▶ **Exercise aim**:
Return, from the material below, each line in which the word "there" is present.

▶ **Record excerpts**:
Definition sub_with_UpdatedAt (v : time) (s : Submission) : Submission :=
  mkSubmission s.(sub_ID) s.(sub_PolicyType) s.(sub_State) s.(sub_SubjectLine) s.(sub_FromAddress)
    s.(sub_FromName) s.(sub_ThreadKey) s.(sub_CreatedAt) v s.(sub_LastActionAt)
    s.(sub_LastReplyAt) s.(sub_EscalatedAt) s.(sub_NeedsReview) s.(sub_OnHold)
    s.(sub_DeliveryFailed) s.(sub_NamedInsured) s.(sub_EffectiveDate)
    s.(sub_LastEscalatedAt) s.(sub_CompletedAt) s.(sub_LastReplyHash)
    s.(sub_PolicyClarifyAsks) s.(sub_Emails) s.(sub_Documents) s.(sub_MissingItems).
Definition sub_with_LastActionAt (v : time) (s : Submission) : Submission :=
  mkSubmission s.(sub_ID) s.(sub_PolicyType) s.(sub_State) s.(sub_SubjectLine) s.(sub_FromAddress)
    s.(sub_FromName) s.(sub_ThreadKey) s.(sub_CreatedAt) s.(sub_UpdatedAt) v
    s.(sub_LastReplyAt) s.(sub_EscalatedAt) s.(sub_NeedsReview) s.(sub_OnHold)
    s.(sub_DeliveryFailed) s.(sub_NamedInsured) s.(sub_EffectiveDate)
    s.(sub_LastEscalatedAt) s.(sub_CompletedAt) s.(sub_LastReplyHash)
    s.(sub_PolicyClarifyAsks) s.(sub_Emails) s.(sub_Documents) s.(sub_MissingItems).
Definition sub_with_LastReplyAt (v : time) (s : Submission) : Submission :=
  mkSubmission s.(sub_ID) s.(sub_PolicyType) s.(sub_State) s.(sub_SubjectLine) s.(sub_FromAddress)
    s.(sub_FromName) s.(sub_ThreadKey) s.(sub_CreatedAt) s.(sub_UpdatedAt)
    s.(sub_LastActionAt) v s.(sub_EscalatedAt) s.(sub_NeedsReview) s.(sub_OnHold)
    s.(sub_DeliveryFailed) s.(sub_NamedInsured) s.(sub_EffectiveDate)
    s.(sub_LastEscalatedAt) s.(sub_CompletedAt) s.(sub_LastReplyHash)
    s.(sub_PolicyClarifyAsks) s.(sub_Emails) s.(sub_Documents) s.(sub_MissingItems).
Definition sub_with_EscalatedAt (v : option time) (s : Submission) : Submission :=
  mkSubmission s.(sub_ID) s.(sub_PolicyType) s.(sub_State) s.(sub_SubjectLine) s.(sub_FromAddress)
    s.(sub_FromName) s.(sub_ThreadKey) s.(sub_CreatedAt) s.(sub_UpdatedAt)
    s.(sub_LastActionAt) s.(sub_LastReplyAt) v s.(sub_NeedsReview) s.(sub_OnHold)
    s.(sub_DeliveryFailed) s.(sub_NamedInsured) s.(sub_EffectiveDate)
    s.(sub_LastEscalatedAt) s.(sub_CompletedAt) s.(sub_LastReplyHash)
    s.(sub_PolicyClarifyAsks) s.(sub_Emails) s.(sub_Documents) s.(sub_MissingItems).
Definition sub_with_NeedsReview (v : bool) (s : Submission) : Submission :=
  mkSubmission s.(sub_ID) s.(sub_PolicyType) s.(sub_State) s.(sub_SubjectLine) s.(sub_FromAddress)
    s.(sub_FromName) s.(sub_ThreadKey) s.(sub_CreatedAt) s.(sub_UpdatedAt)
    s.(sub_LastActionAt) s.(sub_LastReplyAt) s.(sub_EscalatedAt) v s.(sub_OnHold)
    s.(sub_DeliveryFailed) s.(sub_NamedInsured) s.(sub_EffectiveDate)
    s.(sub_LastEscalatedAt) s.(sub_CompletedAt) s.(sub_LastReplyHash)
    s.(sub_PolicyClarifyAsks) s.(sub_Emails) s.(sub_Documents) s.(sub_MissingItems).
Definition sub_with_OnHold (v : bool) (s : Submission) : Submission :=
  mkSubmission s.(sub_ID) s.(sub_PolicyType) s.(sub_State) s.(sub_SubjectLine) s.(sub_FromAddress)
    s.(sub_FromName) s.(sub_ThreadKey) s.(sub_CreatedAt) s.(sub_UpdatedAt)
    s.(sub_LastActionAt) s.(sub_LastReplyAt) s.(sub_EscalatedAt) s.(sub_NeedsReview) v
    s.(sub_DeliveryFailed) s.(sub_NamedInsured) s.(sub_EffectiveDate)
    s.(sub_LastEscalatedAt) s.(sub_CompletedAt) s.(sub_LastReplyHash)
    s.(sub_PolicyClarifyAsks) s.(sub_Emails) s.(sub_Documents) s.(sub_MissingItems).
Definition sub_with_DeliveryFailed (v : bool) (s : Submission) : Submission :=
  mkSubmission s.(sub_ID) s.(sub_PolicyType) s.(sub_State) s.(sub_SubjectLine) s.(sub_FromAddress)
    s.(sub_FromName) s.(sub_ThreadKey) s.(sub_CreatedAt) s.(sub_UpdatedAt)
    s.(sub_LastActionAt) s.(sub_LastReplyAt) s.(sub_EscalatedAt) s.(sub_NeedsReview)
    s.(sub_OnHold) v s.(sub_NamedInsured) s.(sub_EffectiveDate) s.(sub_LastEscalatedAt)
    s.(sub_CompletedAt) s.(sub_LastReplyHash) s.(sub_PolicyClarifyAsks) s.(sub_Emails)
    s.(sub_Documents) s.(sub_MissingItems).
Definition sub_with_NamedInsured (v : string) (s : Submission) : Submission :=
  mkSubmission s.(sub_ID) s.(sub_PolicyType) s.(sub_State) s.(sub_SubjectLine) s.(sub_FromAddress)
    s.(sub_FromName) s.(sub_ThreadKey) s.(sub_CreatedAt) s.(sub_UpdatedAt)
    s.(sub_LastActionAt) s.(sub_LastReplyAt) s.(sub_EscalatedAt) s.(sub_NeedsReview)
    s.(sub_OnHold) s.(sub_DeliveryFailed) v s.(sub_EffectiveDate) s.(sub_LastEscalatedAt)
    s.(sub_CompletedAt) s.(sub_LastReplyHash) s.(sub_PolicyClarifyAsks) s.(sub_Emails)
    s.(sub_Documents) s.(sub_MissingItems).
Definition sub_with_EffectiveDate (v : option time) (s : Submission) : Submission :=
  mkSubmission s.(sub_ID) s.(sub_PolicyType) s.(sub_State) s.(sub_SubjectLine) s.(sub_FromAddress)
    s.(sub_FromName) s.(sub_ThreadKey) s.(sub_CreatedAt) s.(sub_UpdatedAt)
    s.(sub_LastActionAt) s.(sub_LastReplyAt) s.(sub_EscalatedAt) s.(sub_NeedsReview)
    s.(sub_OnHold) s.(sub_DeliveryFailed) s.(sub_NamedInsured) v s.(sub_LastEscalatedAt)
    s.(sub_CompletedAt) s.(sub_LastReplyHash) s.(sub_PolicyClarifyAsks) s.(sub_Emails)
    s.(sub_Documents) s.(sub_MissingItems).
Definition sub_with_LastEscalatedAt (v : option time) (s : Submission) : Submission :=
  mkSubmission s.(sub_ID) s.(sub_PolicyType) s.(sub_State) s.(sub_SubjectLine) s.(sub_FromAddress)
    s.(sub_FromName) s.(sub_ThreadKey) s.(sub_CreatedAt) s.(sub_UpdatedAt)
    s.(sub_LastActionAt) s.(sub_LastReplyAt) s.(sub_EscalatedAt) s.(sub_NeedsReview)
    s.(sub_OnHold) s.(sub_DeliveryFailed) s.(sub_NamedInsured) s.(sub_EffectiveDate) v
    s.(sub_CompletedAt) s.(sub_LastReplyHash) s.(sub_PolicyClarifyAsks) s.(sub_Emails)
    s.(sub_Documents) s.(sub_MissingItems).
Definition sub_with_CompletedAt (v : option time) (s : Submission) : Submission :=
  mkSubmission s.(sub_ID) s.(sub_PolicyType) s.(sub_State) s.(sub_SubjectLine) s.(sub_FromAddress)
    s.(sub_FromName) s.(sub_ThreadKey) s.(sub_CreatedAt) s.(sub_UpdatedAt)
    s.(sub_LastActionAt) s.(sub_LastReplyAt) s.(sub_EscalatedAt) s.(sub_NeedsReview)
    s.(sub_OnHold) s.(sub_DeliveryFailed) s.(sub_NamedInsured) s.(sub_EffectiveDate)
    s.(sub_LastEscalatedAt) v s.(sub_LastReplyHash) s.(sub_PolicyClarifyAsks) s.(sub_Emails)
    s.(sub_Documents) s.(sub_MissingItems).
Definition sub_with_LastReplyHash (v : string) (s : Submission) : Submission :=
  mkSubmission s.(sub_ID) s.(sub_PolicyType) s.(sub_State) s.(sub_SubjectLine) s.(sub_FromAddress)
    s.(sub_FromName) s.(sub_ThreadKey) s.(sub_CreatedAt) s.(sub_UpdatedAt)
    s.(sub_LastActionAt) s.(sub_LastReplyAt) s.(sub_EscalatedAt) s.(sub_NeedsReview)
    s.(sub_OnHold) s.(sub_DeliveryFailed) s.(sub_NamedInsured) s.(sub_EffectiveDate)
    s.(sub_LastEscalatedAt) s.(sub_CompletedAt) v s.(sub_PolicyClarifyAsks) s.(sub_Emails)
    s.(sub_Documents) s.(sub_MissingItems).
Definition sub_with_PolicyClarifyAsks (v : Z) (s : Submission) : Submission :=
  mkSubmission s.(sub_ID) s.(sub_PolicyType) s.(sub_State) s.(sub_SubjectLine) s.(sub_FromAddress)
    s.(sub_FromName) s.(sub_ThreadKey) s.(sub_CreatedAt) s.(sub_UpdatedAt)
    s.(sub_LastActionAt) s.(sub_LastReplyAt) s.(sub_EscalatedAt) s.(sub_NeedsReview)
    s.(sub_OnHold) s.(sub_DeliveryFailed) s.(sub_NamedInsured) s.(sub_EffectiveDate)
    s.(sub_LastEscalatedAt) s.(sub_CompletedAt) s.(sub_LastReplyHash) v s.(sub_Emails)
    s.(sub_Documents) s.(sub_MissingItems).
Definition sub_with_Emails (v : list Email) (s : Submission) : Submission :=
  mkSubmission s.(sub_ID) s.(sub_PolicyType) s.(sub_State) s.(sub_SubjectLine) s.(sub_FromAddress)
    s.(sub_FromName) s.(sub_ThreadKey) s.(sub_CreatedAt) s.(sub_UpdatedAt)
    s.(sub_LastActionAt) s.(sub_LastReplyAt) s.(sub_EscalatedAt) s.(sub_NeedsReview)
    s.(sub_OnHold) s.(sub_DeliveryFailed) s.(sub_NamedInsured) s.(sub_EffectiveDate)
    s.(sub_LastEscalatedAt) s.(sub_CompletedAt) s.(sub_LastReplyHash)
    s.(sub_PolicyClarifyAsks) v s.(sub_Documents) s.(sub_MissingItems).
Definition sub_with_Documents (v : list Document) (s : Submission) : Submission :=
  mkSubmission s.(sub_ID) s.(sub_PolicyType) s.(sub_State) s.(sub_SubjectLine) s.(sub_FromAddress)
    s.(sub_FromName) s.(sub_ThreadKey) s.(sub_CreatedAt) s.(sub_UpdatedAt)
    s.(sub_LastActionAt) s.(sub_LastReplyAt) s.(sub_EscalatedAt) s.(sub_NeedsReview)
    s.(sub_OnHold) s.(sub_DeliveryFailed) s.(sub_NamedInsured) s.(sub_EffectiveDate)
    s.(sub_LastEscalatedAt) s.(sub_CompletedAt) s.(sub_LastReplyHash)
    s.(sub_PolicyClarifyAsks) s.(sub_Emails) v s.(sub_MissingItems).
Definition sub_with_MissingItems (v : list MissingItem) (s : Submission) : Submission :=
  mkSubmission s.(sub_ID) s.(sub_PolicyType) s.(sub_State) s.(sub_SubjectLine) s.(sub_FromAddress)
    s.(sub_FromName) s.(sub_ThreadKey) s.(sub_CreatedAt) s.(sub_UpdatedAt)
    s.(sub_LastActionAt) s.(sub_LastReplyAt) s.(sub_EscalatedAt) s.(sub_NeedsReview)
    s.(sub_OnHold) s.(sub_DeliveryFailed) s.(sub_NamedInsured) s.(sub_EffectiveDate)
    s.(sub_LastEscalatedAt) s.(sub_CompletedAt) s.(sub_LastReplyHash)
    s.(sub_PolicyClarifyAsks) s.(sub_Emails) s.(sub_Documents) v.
---
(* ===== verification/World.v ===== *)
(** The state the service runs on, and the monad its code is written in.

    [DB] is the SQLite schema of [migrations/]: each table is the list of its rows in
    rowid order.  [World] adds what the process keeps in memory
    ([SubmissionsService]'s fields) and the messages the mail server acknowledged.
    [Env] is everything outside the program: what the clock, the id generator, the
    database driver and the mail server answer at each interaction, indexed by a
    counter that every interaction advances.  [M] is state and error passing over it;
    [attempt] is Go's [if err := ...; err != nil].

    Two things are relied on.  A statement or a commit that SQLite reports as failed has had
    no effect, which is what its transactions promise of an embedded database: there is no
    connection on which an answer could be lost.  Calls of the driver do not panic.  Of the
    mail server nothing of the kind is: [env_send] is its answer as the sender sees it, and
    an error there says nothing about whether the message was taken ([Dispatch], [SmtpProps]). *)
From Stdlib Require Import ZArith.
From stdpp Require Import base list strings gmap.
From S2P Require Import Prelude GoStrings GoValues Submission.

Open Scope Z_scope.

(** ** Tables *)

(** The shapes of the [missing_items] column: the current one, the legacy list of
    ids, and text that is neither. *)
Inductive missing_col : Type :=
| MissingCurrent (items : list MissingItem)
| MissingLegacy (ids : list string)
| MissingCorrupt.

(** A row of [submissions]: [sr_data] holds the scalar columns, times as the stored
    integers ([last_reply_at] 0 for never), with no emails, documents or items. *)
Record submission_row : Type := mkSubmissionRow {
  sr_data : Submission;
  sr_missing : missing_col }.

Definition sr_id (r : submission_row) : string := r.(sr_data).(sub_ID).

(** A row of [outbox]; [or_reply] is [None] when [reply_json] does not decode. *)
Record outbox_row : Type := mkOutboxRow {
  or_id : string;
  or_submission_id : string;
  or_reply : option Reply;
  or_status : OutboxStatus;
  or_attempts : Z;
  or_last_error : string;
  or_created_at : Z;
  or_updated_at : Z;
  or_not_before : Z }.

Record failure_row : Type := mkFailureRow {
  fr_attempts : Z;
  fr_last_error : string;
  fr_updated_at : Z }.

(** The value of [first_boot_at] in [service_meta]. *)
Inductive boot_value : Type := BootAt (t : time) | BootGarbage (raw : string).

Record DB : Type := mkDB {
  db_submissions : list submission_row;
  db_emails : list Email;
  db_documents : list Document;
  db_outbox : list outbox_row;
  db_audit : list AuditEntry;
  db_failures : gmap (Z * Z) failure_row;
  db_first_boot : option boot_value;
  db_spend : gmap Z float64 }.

▶ **The answer**:
    no effect, which is what its transactions promise of an embedded database: there is no
    an error there says nothing about whether the message was taken ([Dispatch], [SmtpProps]). *)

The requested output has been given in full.